### Your goal
Check every line of the data and copy the ones where "discriminate" appears.

Dataset entries:
(** A coordinator with no worker rank, and a coordinator of two worker
    ranks that gets one answer and then nothing. *)
Definition ex_alone : World := mkWorld true 0 1 (λ _, []) (λ _, []).
Definition ex_silent : World :=
  mkWorld true 0 3 (λ _, result_msg <$> [∅]) (λ _, []).

(** The state after a second call of [run] on the pool of [ex_pool], where
    the first builder has failed. *)
Definition ex_pool_again : St :=
  Eval vm_compute in
    match run 2 ex_world ex_pool_bad with
    | Done _ s => s
    | _ => ex_pool_bad
    end.

(** The worker rank 1 of two ranks, given the three items of
    [ex_X_raising]. *)
Definition ex_mpi_raising : Runner :=
  mkRunner [ex_X_raising] true 1 None None
           (_get_builder_dependency_graph [ex_X_raising]) [] [].
Definition ex_worker_raising : World :=
  mkWorld true 1 2 (λ _, packet_msg <$> [(0, 1); (0, 2); (0, 3)]) (λ _, []).

(** ** Vocabulary of a builder run in full *)

(** The events of the worker of the local backend: the pops and the calls of
    [process_item]. *)
Definition is_work (e : event) : Prop :=
  match e with EQueueGet _ _ | EProcessItem _ _ => True | _ => False end.

(** The mappings the calls of [process_item] among the events returned, in
    the order of the calls; a call that raised gives none. *)
Definition yields (bs : list Builder) (seg : list event) : list pmap :=
  omap (packet_result bs) (processed seg).

(** What the workers of the local backend do to the state: the builders and
    the statuses stay, the events are theirs, and a results mapping that is
    allocated has had merged into it what the calls of [process_item] among
    these events returned, in the order of the calls. *)
Definition accounts (s s' : St) : Prop :=
  builders (self s') = builders (self s)
  ∧ status (self s') = status (self s)
  ∧ ∃ seg, trace s' = trace s ++ seg ∧ Forall is_work seg
      ∧ ∀ dk d, processed_items (self s) = Some (dk, d) →
          processed_items (self s')
          = Some (dk, merged d (yields (builders (self s)) seg)).
Definition accounted {A} (m : M A) : Prop :=
  ∀ s, match m s with
       | Done _ s' | Raise _ s' => accounts s s'
       | _ => True
       end.
(** The loop of the Gemini adapter tries a prefix of its model list, in
    order: it returns the answer of the last model it tried, rethrows a
    wrapped Fatal error, or reports that every model failed. *)
Lemma gemini_walk (params : ProviderGenerateParams) (models : list string)
    (lastError : Thrown) (m : Machine World) :
  exists n c m1,
    GeminiAdapter.tryModels models lastError params m = (c, m1) /\
    n <= length models /\
    providerCache m1 = providerCache m /\
    trace m1 = trace m ++
      match GeminiAdapter.buildGenerationConfig params with
      | inr _ => map (BackendRequest gemini) (take n models)
      | inl _ => []
      end /\
    match c with
    | Returned r =>
        exists k, n = S k /\ models !! k = Some (usedModel r) /\
                  exists config, GeminiAdapter.buildGenerationConfig params = inr config
    | Threw e =>
        (exists cause, GeminiAdapter.isRetryableError cause = false /\ e = GeminiAdapter.apiError cause) \/
        (n = length models /\ exists last, e = GeminiAdapter.allFailed last)
    | Pending => False
    end.
Proof.
  revert lastError m. induction models as [|modelName rest IH]; intros lastError m.
  - exists 0, (Threw (GeminiAdapter.allFailed lastError)), m. simpl.
    repeat split; try lia.
    + destruct (GeminiAdapter.buildGenerationConfig params); now rewrite app_nil_r.
    + right. split; [reflexivity | now exists lastError].
  - destruct (gemini_attempt_effect modelName params m) as (c & m' & Hatt & Hcache & Hpend & Hcfg).
    assert (Hnext : forall lastError',
       GeminiAdapter.tryModels (modelName :: rest) lastError params m =
       GeminiAdapter.tryModels rest lastError' params m' ->
       exists n c1 m1,
         GeminiAdapter.tryModels (modelName :: rest) lastError params m = (c1, m1) /\
         n <= length (modelName :: rest) /\
         providerCache m1 = providerCache m /\
         trace m1 = trace m ++
           match GeminiAdapter.buildGenerationConfig params with
           | inr _ => map (BackendRequest gemini) (take n (modelName :: rest))
           | inl _ => []
           end /\
         match c1 with
         | Returned r =>
             exists k, n = S k /\ (modelName :: rest) !! k = Some (usedModel r) /\
                       exists config, GeminiAdapter.buildGenerationConfig params = inr config
         | Threw e =>
             (exists cause, GeminiAdapter.isRetryableError cause = false /\
                            e = GeminiAdapter.apiError cause) \/
             (n = length (modelName :: rest) /\ exists last, e = GeminiAdapter.allFailed last)
         | Pending => False
         end).
    { intros lastError' Heq.
      destruct (IH lastError' m') as (n & c1 & m1 & Hrun & Hn & Hc1 & Htr & Hout).
      exists (S n), c1, m1. rewrite Heq, Hrun. repeat split.
      - simpl. lia.
      - congruence.
      - rewrite Htr. destruct (GeminiAdapter.buildGenerationConfig params).
        + destruct Hcfg as [-> _]. reflexivity.
        + destruct Hcfg as [-> _]. simpl. now rewrite <- app_assoc.
      - destruct c1 as [r|e|]; [| |exact Hout].
        + destruct Hout as (k & -> & Hk & Hc). exists (S k). repeat split; assumption.
        + destruct Hout as [Hw|[-> Hl]]; [now left | right; split; [reflexivity | exact Hl]]. }
    assert (Hunfold : GeminiAdapter.tryModels (modelName :: rest) lastError params m =
              match c with
              | Returned (Some result) => (Returned result, m')
              | Returned None => GeminiAdapter.tryModels rest lastError params m'
              | Threw error =>
                  if negb (GeminiAdapter.isRetryableError error)
                  then (Threw (GeminiAdapter.apiError error), m')
                  else GeminiAdapter.tryModels rest error params m'
              | Pending => (Pending, m')
              end).
    { cbn [GeminiAdapter.tryModels]. rewrite Hatt.
      destruct c as [[result|]|error|]; reflexivity. }
    destruct c as [[result|]|error|]; [| |destruct (GeminiAdapter.isRetryableError error) eqn:Hre|];
      cbv beta iota delta [negb] in Hunfold.
    + exists 1, (Returned result), m'. rewrite Hunfold. simpl.
      destruct (GeminiAdapter.buildGenerationConfig params) as [e|config].
      * destruct Hcfg as [_ [=]].
      * destruct Hcfg as [Htr Hm]. repeat split; try assumption; try lia.
        exists 0. repeat split; [now rewrite Hm | now exists config].
    + now apply (Hnext lastError).
    + now apply (Hnext error).
    + exists (match GeminiAdapter.buildGenerationConfig params with inr _ => 1 | inl _ => 0 end),
        (Threw (GeminiAdapter.apiError error)), m'.
      rewrite Hunfold. repeat split; try assumption.
      * destruct (GeminiAdapter.buildGenerationConfig params); simpl; lia.
      * destruct (GeminiAdapter.buildGenerationConfig params).
        -- destruct Hcfg as [-> _]. now rewrite app_nil_r.
        -- now destruct Hcfg as [-> _].
      * left. now exists error.
    + congruence.
Qed.

Lemma gemini_models_distinct (preferred : option string) :
  NoDup (GeminiAdapter.buildModelList preferred).
Proof.
  assert (Hd : NoDup GeminiAdapter.MODEL_CASCADE).
  { unfold GeminiAdapter.MODEL_CASCADE.
    repeat (constructor; [rewrite !list_elem_of_In; simpl; intuition discriminate|]).
    constructor. }
  unfold GeminiAdapter.buildModelList. destruct preferred as [p|]; [|exact Hd].
  destruct (GeminiAdapter.isValidModel (Some p)); [|exact Hd].
  apply NoDup_cons. split; [|now apply NoDup_filter].
  rewrite list_elem_of_filter. intros [Hp _]. apply Is_true_true in Hp.
  now rewrite String.eqb_refl in Hp.
Qed.

(** The requests of one [generate] call of the Claude adapter. *)
Lemma claude_generate_trace (params : ProviderGenerateParams) (m : Machine World) :
  exists models,
    trace (snd (ClaudeAdapter.generate params m)) =
      trace m ++ map (BackendRequest claude) models.
Proof.
  destruct (claude_startModel_listed params) as [i Hi].
  destruct (claude_cascade_walk params (length ClaudeAdapter.MODEL_CASCADE) i _ m Hi
              ltac:(lia)) as (n & m1 & _ & Htr & _ & Hrun & _).
  unfold ClaudeAdapter.generate. rewrite Hrun.
  destruct (callClaude_effect (prompt params)
              (nth (i + n) ClaudeAdapter.MODEL_CASCADE "") params m1)
    as (c & m' & -> & Htr' & _). simpl. rewrite Htr', Htr, <- app_assoc.
  exists (take n (drop i ClaudeAdapter.MODEL_CASCADE) ++
          [nth (i + n) ClaudeAdapter.MODEL_CASCADE ""]).
  now rewrite map_app.
Qed.

Lemma buildModelList_length (preferred : option string) :
  length (GeminiAdapter.buildModelList preferred) = 3.
Proof.
  unfold GeminiAdapter.buildModelList. destruct preferred as [p|]; [|reflexivity].
  destruct (GeminiAdapter.isValidModel (Some p)) eqn:Hp; [|reflexivity].
  unfold GeminiAdapter.isValidModel in Hp. apply andb_true_iff in Hp as [_ Hp].
  apply existsb_exists in Hp as (x & Hin & Heq). apply String.eqb_eq in Heq. subst x.
  cbn in Hin. destruct Hin as [<-|[<-|[<-|[]]]]; reflexivity.
Qed.

Lemma heard_length {A : Type} (passesOn : A -> bool) (replies : list A) :
  length (heard passesOn replies) <= length replies.
Proof.
  induction replies as [|reply rest IH]; cbn [heard length]; [lia|].
  destruct (passesOn reply); cbn [length]; lia.
Qed.

Lemma heard_nonempty {A : Type} (passesOn : A -> bool) (reply : A) (rest : list A) :
  heard passesOn (reply :: rest) <> [].
Proof. discriminate. Qed.

(** Every reply heard before the last is one the loop passes on from. *)
Lemma heard_passes {A : Type} (passesOn : A -> bool) (replies : list A) (k : nat) (reply : A) :
  S k < length (heard passesOn replies) ->
  heard passesOn replies !! k = Some reply -> passesOn reply = true.
Proof.
  revert k. induction replies as [|first rest IH]; intros k; cbn [heard length]; [lia|].
  destruct (passesOn first) eqn:Hfirst; [|cbn [length]; lia].
  destruct k as [|k]; cbn [length]; [now intros _ [= <-]|].
  intros Hk Hlook. apply (IH k); [lia | exact Hlook].
Qed.

(** The loop stops short of the end of its list only at a reply it does
    not pass on from. *)
Lemma heard_stops {A : Type} (passesOn : A -> bool) (replies : list A) :
  length (heard passesOn replies) < length replies ->
  exists reply, last (heard passesOn replies) = Some reply /\ passesOn reply = false.
Proof.
  induction replies as [|first rest IH]; cbn [heard length]; [lia|].
  destruct (passesOn first) eqn:Hfirst; [|intros _; now exists first].
  cbn [length]. intros Hlen. destruct (IH ltac:(lia)) as (reply & Hlast & Hstop).
  exists reply. split; [|exact Hstop].
  destruct (heard passesOn rest) as [|x l]; [discriminate|]. exact Hlast.
Qed.

Lemma claudeReplies_length (models : list string) (params : ProviderGenerateParams)
    (m : Machine World) :
  length (claudeReplies models params m) = length models.
Proof.
  revert m. induction models as [|x models IH]; intros m; cbn [claudeReplies length];
    [reflexivity | now rewrite IH].
Qed.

### Response to the exercise
    repeat (constructor; [rewrite !list_elem_of_In; simpl; intuition discriminate|]).
Proof. discriminate. Qed.
  destruct (heard passesOn rest) as [|x l]; [discriminate|]. exact Hlast.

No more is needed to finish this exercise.